(** ** syncIndexes *)

Definition syncIndexes (tableName : string) (log : string -> M unit)
  : M unit :=
  try_catch
    (sourceIndexes <- ask_source (SrcIndexes tableName)
                                 (Source.indexes tableName) ;;
     targetIndexNames <- ask_target (TgtIndexes tableName)
                                    (Target.index_names tableName) ;;
     for_each sourceIndexes
       (fun idx _ =>
          if negb (Js.includes targetIndexNames (fst idx)) then
            try_catch
              (log ("Creating index: " ++ fst idx) ;;
               ask_target (CreateIndex tableName (fst idx) (snd idx))
                          (Target.add_index tableName (fst idx)) ;;
               log ("Index " ++ fst idx ++ " created"))
              (fun e =>
                 log ("Could not create index " ++ fst idx ++ ": " ++ e))
          else ret tt)
       tt)
    (fun e => log ("Index sync skipped: " ++ e)).

(** ** migrateSchema

    The callback the coordinator passes logs to the job store under
    the table's name; it is written out here.  The outer handler
    starts from [noChanges]: the statements that can reach it (the
    two column queries and the existence probe) run before anything
    is recorded in [changes]. *)

Definition columnDef (col : Column) : string :=
  ident (column_name col) ++ " " ++ columnToSqlType col
  ++ (if hasNextvalDefault col then ""
      else if truthy_str (column_default col)
           then " DEFAULT " ++ str_or (column_default col) ""
           else "")
  ++ (if String.eqb (is_nullable col) "NO" then " NOT NULL" else "").

Definition createTableSQL (tableName : string) (sourceColumns : list Column)
  : string :=
  "CREATE TABLE " ++ ident tableName ++ " ("
  ++ Js.join ", " (map columnDef sourceColumns) ++ ")".

(** The columns as the created table has them: a sequence default is
    set by a later statement. *)
Definition createdColumns (sourceColumns : list Column) : list Column :=
  map (fun col => if hasNextvalDefault col
                  then Target.with_default None col else col) sourceColumns.

Definition alterSQL (tableName : string) (col : Column) : string :=
  "ALTER TABLE " ++ ident tableName ++ " ADD COLUMN "
  ++ ident (column_name col) ++ " " ++ columnToSqlType col
  ++ (if hasNextvalDefault col
      then " DEFAULT " ++ str_or (column_default col) ""
      else if truthy_str (column_default col)
      then " DEFAULT " ++ str_or (column_default col) ""
      else if String.eqb (is_nullable col) "NO" then
        match getDefaultValueForType (data_type col) with
        | Some defaultValue => " DEFAULT " ++ defaultValue
        | None => ""
        end
      else "").

Definition pushColumn (c : string) (ch : SchemaChanges) : SchemaChanges :=
  {| tableCreated := tableCreated ch;
     sequencesCreated := sequencesCreated ch;
     columnsAdded := (columnsAdded ch ++ [c])%list;
     columnsModified := columnsModified ch;
     errors := errors ch |}.

Definition pushError (e : SchemaError) (ch : SchemaChanges) : SchemaChanges :=
  {| tableCreated := tableCreated ch;
     sequencesCreated := sequencesCreated ch;
     columnsAdded := columnsAdded ch;
     columnsModified := columnsModified ch;
     errors := (errors ch ++ [e])%list |}.

Definition tableError (t e : string) : SchemaError :=
  {| err_table := Some t; err_column := None; err_error := e |}.

Definition columnError (c e : string) : SchemaError :=
  {| err_table := None; err_column := Some c; err_error := e |}.

(** The branch for a table the target does not have.  The flag says
    that the function returned from inside the branch. *)
Definition createTable (tableName : string) (sourceColumns : list Column)
    (log : string -> M unit) : M (SchemaChanges * bool) :=
  log ("Creating sequences for " ++ tableName ++ "...") ;;
  createSequences tableName log ;;
  log ("Creating table " ++ tableName ++ "...") ;;
  createError <-
    try_catch
      (ask_target (CreateTable (createTableSQL tableName sourceColumns)
                               tableName (createdColumns sourceColumns))
                  (Target.create_table tableName (createdColumns sourceColumns)) ;;
       ret None)
      (fun e => ret (Some e)) ;;
  match createError with
  | Some e =>
      log ("Failed to create table: " ++ e) ;;
      ret (pushError (tableError tableName e) noChanges, true)
  | None =>
      log ("Table " ++ tableName ++ " created with "
           ++ Js.of_Z (Z.of_nat (List.length sourceColumns)) ++ " columns") ;;
      configured <-
        for_each sourceColumns
          (fun col n =>
             if hasNextvalDefault col then
               try_catch
                 (match SeqName.extract (str_or (column_default col) "") with
                  | Some seqName =>
                      ask_target
                        (SetColumnDefault tableName (column_name col) seqName)
                        (Target.set_column_default tableName (column_name col)
                                                   seqName) ;;
                      ask_target
                        (OwnSequence seqName tableName (column_name col))
                        (Target.own_sequence seqName tableName (column_name col)) ;;
                      log ("Sequence " ++ seqName ++ " configured for column "
                           ++ column_name col) ;;
                      ret (S n)
                  | None => ret n
                  end)
                 (fun e =>
                    log ("Could not configure sequence for "
                         ++ column_name col ++ ": " ++ e) ;;
                    ret n)
             else ret n)
          0 ;;
      let pkColumns := filter hasNextvalDefault sourceColumns in
      (if Nat.ltb 0 (List.length pkColumns) then
         let pkName := tableName ++ "_pkey" in
         let pkColNames :=
           Js.join ", " (map (fun c => ident (column_name c)) pkColumns) in
         try_catch
           (ask_target (AddPrimaryKey tableName pkName pkColNames)
                       (Target.add_index tableName pkName) ;;
            log "Primary key created")
           (fun e => log ("Could not create primary key: " ++ e))
       else ret tt) ;;
      ret ({| tableCreated := true; sequencesCreated := configured;
              columnsAdded := []; columnsModified := []; errors := [] |},
           false)
  end.

(** The body of the loop over the missing columns: the sequence of a
    serial column is created when the target lacks it, then the column
    is added; [changes] records the column, or the error. *)
Definition ensureSequence (col : Column) (log : string -> M unit) : M unit :=
  if hasNextvalDefault col then
    match SeqName.extract (str_or (column_default col) "") with
    | Some seqName =>
        seqExists <- ask_target (SequenceExists seqName)
                                (Target.sequence_exists seqName) ;;
        if negb seqExists then
          ask_target (CreateSequence ("CREATE SEQUENCE " ++ ident seqName)
                                     seqName false)
                     (Target.create_sequence seqName false) ;;
          log ("Sequence " ++ seqName ++ " created")
        else ret tt
    | None => ret tt
    end
  else ret tt.

Definition addColumn (tableName : string) (log : string -> M unit)
    (col : Column) (changes : SchemaChanges) : M SchemaChanges :=
  try_catch
    (ensureSequence col log ;;
     log ("Adding column: " ++ column_name col) ;;
     ask_target (AddColumn (alterSQL tableName col) tableName col)
                (Target.add_column tableName col) ;;
     log ("Column " ++ column_name col ++ " added") ;;
     ret (pushColumn (column_name col) changes))
    (fun e =>
       log ("Failed to add column " ++ column_name col ++ ": " ++ e) ;;
       ret (pushError (columnError (column_name col) e) changes)).

(** The branch for a table the target has: the missing columns are
    added one by one. *)
Definition addMissingColumns (tableName : string)
    (sourceColumns : list Column) (log : string -> M unit)
  : M (SchemaChanges * bool) :=
  log ("Table " ++ tableName ++ " exists, checking for new columns...") ;;
  targetColumns <- getTableColumnsDetailed TargetSide tableName ;;
  let targetColumnNames := map column_name targetColumns in
  let missingColumns :=
    filter (fun srcCol =>
              negb (Js.includes targetColumnNames (column_name srcCol)))
           sourceColumns in
  if Nat.eqb (List.length missingColumns) 0 then
    log ("Table " ++ tableName ++ " is up to date") ;;
    ret (noChanges, false)
  else
    log ("Found " ++ Js.of_Z (Z.of_nat (List.length missingColumns))
         ++ " new column(s) to add") ;;
    changes <- for_each missingColumns (addColumn tableName log) noChanges ;;
    ret (changes, false).

Definition migrateSchema (migrationId tableName : string) : M SchemaChanges :=
  let log := fun msg => logMigration migrationId tableName Info msg in
  try_catch
    (sourceColumns <- getTableColumnsDetailed SourceSide tableName ;;
     if Nat.eqb (List.length sourceColumns) 0 then
       log ("Table " ++ tableName ++ " not found in source database") ;;
       ret noChanges
     else
       tableExists <- ask_target (TableExists tableName)
                                 (Target.has_table tableName) ;;
       branch <- (if negb tableExists
                  then createTable tableName sourceColumns log
                  else addMissingColumns tableName sourceColumns log) ;;
       if snd branch then ret (fst branch)
       else syncIndexes tableName log ;; ret (fst branch))
    (fun e =>
       log ("Schema migration failed for " ++ tableName ++ ": " ++ e) ;;
       ret (pushError (tableError tableName e) noChanges)).

(** ** migrateData *)

Definition log_lines (lines : list LogLine) : M unit :=
  for_each lines (fun l _ => logger (fst l) (snd l)) tt.

(** [rows.map(row => prepareRowForInsert(row, ...))], the preparer's
    log lines going to the logger. *)
Definition prepareAll (data : list Row) (jsonColumns arrayColumns : list string)
  : M (list Row) :=
  let prepared :=
    map (fun row => prepareRowForInsert row jsonColumns arrayColumns) data in
  log_lines (concat (map snd prepared)) ;;
  ret (map fst prepared).

(** The log line of a row that was refused: it carries the first 200
    characters of [JSON.stringify(row)], which throws on a row that
    does not serialise. *)
Definition logFailedRow (tableName : string) (row : Row) : M unit :=
  match Js.stringify (Js.Obj row) with
  | Some text =>
      logger Error ("Failed to insert row in " ++ tableName ++ ": "
                    ++ String.substring 0 200 text)
  | None => throw "Do not know how to serialize a BigInt"
  end.

(** The [while (true)] loop.  [fuel] bounds the number of batches;
    [migrateData] supplies more than the source can fill. *)
Fixpoint migrateData_loop (fuel : nat) (tableName : string)
    (jsonColumns arrayColumns : list string) (totalRows : nat)
    (offset totalMigrated : nat) : M nat :=
  match fuel with
  | 0 => fun w => (OutOfFuel, w)
  | S fuel' =>
      data <- ask_source (SrcSelect tableName batchSize offset)
                         (Source.select tableName batchSize offset) ;;
      if Nat.eqb (List.length data) 0 then ret totalMigrated
      else
        preparedData <- prepareAll data jsonColumns arrayColumns ;;
        totalMigrated' <-
          try_catch
            (setRole RoleReplica ;;
             ask_target (InsertBatch tableName preparedData)
                        (Target.insert tableName preparedData) ;;
             setRole RoleDefault ;;
             let total := totalMigrated + List.length data in
             logger Info (tableName ++ ": " ++ Js.of_Z (Z.of_nat total) ++ "/"
                          ++ Js.of_Z (Z.of_nat totalRows) ++ " rows") ;;
             ret total)
            (fun insertError =>
               logger Warning ("Batch insert failed for " ++ tableName
                               ++ ", trying row by row: " ++ insertError) ;;
               setRole RoleReplica ;;
               total <-
                 for_each preparedData
                   (fun row total =>
                      try_catch
                        (ask_target (InsertRow tableName row)
                                    (Target.insert tableName [row]) ;;
                         ret (S total))
                        (fun rowError =>
                           logFailedRow tableName row ;; ret total))
                   totalMigrated ;;
               setRole RoleDefault ;;
               ret total) ;;
        if Nat.ltb (List.length data) batchSize then ret totalMigrated'
        else migrateData_loop fuel' tableName jsonColumns arrayColumns
                              totalRows (offset + batchSize) totalMigrated'
  end.

Definition migrateData (tableName : string)
    (jsonColumns arrayColumns : list string) : M nat :=
  totalRows <- ask_source (SrcCount tableName) (Source.count tableName) ;;
  logger Info ("Starting data migration for " ++ tableName ++ ": "
               ++ Js.of_Z (Z.of_nat totalRows) ++ " rows") ;;
  totalMigrated <-
    migrateData_loop (S totalRows) tableName jsonColumns arrayColumns
                     totalRows 0 0 ;;
  logger Info ("Completed data migration for " ++ tableName ++ ": "
               ++ Js.of_Z (Z.of_nat totalMigrated) ++ "/"
               ++ Js.of_Z (Z.of_nat totalRows) ++ " rows") ;;
  ret totalMigrated.

(** ** upsertData *)

(** [pkQuery.rows[0]?.column_name || 'id'] *)
Definition primaryKeyOf (rows : list string) : string :=
  match rows with
  | column_name :: _ => if String.eqb column_name "" then "id" else column_name
  | [] => "id"
  end.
^^^^
## [Exercise description]
Starting from the records above, copy each line where the string "hasNextvalDefault" is found.

## [Output of the exercise]
  ++ (if hasNextvalDefault col then ""
  map (fun col => if hasNextvalDefault col
  ++ (if hasNextvalDefault col
             if hasNextvalDefault col then
      let pkColumns := filter hasNextvalDefault sourceColumns in
  if hasNextvalDefault col then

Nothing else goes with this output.